──────── Input for this task ────────

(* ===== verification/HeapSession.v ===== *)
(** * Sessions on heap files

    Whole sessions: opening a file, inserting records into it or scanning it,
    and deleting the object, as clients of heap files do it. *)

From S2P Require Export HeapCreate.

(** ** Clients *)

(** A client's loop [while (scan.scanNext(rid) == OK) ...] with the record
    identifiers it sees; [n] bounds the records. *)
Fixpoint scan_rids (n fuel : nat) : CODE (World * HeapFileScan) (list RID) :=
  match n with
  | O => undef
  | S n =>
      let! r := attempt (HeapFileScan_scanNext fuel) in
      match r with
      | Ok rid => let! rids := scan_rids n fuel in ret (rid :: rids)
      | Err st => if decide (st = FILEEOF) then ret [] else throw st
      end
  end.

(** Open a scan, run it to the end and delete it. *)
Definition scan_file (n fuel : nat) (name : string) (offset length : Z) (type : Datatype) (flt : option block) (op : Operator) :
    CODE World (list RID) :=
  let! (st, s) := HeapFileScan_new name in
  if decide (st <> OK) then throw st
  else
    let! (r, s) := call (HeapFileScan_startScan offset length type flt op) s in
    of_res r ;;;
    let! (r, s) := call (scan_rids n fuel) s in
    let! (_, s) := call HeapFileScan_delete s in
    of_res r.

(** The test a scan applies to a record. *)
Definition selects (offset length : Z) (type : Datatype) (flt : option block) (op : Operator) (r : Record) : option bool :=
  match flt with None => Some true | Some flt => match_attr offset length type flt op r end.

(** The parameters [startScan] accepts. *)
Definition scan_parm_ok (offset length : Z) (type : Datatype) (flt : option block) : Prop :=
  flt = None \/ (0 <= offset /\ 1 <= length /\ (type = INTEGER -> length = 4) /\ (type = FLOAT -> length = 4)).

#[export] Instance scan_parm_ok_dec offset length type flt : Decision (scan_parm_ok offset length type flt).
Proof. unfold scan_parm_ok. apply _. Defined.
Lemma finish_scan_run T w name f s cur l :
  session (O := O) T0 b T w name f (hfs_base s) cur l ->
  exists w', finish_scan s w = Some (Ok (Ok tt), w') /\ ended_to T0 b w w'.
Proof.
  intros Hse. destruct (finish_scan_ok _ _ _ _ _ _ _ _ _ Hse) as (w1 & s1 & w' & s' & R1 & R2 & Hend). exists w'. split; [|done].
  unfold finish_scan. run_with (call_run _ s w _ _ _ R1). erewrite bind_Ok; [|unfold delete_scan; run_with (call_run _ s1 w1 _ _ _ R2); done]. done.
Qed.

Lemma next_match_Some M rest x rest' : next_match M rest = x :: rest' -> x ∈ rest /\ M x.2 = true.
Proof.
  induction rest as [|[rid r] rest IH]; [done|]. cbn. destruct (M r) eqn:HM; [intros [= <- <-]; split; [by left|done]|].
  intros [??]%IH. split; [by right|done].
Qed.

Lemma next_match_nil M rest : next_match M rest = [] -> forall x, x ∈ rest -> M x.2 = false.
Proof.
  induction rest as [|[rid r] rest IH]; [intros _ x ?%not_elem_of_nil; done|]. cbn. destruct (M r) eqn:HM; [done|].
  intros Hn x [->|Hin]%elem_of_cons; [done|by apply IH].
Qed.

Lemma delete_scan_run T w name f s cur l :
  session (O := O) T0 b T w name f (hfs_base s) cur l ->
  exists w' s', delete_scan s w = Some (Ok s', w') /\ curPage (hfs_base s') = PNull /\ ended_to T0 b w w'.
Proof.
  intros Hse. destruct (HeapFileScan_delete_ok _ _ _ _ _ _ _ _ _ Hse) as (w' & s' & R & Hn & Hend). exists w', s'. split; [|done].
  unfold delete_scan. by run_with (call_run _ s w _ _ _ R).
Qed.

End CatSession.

────────
──────── Input for this task ────────

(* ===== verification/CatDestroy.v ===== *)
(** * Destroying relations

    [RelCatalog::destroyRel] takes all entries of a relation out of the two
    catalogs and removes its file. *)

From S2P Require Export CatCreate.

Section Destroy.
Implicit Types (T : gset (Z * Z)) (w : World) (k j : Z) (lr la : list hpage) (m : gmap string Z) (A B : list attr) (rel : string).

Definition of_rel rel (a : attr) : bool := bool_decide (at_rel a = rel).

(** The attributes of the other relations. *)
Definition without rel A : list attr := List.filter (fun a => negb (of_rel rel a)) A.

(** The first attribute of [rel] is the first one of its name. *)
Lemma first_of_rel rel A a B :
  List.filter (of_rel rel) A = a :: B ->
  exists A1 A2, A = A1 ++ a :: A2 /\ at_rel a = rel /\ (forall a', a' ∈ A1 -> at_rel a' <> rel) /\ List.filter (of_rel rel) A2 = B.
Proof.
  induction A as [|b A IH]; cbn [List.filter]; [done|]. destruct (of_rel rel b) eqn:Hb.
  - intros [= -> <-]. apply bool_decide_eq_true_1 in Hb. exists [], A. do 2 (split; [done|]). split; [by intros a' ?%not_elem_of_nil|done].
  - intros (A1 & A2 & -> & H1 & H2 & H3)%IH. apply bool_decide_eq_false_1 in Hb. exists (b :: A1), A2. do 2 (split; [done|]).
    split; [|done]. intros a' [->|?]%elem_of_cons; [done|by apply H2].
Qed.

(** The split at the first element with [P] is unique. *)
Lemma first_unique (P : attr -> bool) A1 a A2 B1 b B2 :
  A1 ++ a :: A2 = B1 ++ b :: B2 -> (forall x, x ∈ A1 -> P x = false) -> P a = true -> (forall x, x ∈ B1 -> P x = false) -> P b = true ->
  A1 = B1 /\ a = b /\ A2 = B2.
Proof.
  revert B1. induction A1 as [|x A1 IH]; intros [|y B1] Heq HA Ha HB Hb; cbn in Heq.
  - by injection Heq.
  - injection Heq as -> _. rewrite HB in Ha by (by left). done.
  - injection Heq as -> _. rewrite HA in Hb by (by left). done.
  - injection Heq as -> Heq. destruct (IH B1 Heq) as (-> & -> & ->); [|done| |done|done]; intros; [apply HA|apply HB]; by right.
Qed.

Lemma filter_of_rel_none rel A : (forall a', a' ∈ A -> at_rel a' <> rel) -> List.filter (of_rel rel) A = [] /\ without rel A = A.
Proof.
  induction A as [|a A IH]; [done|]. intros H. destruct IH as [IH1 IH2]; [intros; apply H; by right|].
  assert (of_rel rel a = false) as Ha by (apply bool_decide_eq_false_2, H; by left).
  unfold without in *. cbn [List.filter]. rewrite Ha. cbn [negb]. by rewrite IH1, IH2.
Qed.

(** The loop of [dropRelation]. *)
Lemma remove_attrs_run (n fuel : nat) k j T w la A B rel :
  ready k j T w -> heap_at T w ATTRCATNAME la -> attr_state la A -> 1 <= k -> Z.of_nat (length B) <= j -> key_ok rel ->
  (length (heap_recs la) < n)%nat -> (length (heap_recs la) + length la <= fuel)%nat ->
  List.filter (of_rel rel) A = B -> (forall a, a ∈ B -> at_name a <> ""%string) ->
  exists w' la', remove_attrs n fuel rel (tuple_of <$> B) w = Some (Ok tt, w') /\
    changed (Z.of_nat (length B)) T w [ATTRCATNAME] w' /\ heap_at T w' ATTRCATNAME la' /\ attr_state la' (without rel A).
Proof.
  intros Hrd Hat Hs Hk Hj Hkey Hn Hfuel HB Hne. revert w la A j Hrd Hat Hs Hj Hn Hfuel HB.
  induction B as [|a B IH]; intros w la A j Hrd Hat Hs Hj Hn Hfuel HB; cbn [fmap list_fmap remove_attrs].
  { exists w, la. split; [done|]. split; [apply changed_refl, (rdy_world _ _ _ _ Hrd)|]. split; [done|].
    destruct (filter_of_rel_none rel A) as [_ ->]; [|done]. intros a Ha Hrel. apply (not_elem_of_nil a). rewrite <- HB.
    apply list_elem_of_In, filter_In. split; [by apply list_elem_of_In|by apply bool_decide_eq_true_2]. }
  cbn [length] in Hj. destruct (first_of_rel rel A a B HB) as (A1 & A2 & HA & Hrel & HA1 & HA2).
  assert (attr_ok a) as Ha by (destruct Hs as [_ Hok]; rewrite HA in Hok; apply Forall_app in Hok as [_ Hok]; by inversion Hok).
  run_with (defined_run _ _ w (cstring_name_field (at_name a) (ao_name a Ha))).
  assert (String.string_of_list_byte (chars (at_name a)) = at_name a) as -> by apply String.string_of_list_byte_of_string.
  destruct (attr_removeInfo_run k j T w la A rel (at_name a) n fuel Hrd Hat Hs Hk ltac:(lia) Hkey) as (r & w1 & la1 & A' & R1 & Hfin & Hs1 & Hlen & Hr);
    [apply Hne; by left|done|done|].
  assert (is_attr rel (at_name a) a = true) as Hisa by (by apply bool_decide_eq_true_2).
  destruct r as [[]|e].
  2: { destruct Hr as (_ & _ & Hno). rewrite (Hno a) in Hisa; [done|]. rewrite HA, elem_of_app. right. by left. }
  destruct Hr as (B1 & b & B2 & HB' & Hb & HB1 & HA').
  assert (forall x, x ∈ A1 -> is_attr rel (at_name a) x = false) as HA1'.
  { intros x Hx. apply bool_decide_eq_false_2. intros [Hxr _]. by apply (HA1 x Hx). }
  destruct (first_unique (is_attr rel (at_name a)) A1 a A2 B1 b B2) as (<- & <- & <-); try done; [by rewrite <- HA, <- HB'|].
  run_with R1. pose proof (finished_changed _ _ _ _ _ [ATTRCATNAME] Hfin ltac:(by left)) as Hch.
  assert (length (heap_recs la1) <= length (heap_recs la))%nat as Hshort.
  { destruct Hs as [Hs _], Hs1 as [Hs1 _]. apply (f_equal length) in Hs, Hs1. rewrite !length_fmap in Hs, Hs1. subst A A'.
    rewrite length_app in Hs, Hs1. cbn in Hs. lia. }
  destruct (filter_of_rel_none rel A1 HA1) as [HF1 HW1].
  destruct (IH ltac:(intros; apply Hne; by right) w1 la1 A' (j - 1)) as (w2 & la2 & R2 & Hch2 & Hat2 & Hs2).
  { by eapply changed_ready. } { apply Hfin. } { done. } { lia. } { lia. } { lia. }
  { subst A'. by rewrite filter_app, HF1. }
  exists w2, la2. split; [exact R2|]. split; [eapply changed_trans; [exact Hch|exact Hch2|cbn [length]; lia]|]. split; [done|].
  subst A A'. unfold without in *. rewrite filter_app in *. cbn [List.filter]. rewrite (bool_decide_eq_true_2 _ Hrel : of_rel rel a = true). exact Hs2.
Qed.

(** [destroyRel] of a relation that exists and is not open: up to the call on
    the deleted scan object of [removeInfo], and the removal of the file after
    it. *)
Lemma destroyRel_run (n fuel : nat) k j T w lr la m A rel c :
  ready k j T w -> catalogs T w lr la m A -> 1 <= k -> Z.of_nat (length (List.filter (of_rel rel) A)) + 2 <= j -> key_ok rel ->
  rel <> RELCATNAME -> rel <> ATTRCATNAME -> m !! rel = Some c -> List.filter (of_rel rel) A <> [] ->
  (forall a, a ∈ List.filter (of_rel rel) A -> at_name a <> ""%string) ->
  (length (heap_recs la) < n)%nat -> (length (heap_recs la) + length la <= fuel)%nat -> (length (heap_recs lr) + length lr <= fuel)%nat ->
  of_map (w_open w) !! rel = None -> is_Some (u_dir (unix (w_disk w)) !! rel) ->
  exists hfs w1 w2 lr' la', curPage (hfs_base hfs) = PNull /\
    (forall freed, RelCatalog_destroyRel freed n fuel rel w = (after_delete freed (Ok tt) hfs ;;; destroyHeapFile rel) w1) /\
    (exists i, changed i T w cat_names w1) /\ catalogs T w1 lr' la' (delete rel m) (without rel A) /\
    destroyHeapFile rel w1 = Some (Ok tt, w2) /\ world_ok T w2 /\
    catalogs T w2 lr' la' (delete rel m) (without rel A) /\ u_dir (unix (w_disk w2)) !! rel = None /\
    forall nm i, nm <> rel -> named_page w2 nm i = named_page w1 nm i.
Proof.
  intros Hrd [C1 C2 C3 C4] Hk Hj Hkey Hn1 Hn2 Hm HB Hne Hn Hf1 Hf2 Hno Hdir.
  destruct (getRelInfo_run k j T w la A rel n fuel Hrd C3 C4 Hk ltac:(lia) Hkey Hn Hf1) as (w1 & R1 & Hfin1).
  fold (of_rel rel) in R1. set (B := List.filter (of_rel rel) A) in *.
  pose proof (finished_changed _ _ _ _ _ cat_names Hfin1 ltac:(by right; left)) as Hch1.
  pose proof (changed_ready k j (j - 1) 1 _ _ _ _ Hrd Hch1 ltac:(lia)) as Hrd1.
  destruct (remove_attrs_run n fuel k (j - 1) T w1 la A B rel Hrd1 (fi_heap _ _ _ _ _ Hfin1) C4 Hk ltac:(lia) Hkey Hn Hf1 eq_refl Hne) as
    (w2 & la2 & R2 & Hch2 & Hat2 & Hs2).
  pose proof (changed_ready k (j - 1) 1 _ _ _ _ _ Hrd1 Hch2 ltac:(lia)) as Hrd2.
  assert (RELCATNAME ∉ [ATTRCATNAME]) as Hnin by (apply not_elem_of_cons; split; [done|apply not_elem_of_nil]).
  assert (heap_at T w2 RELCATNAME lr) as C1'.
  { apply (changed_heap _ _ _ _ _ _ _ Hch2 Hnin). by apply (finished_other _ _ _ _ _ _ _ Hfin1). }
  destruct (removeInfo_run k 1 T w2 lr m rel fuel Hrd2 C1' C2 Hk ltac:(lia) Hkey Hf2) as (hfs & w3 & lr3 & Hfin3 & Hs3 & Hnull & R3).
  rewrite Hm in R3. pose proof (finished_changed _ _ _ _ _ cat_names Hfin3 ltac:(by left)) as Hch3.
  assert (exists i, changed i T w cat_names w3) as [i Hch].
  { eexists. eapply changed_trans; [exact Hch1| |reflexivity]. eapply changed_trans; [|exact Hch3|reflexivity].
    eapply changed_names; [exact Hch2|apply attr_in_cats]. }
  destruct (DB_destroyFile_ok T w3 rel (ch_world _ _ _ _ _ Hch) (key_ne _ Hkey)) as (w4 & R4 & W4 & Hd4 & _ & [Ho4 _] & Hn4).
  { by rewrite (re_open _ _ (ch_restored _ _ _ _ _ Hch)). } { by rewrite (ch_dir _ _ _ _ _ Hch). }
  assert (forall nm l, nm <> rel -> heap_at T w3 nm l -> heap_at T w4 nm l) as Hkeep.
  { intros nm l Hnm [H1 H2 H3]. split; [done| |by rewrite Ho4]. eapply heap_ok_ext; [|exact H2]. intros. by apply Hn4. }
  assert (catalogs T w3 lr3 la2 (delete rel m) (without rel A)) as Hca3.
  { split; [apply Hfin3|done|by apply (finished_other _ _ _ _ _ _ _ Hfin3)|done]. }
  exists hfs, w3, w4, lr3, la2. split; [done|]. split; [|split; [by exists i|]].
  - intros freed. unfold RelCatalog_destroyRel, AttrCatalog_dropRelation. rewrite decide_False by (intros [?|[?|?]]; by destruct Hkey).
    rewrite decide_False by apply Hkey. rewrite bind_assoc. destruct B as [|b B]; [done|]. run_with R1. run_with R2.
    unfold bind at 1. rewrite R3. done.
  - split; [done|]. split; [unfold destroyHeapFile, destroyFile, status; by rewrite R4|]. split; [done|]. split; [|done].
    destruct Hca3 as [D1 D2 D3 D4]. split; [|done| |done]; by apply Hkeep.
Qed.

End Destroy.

────────

Activity
Your task for the entries above: copy exactly the span starting with the line with "(* ===== verification/HeapSession.v ===== *)" and going on through the line with "(** A client's", both lines included, and nothing else.

Answer
(* ===== verification/HeapSession.v ===== *)
(** * Sessions on heap files

    Whole sessions: opening a file, inserting records into it or scanning it,
    and deleting the object, as clients of heap files do it. *)

From S2P Require Export HeapCreate.

(** ** Clients *)

(** A client's loop [while (scan.scanNext(rid) == OK) ...] with the record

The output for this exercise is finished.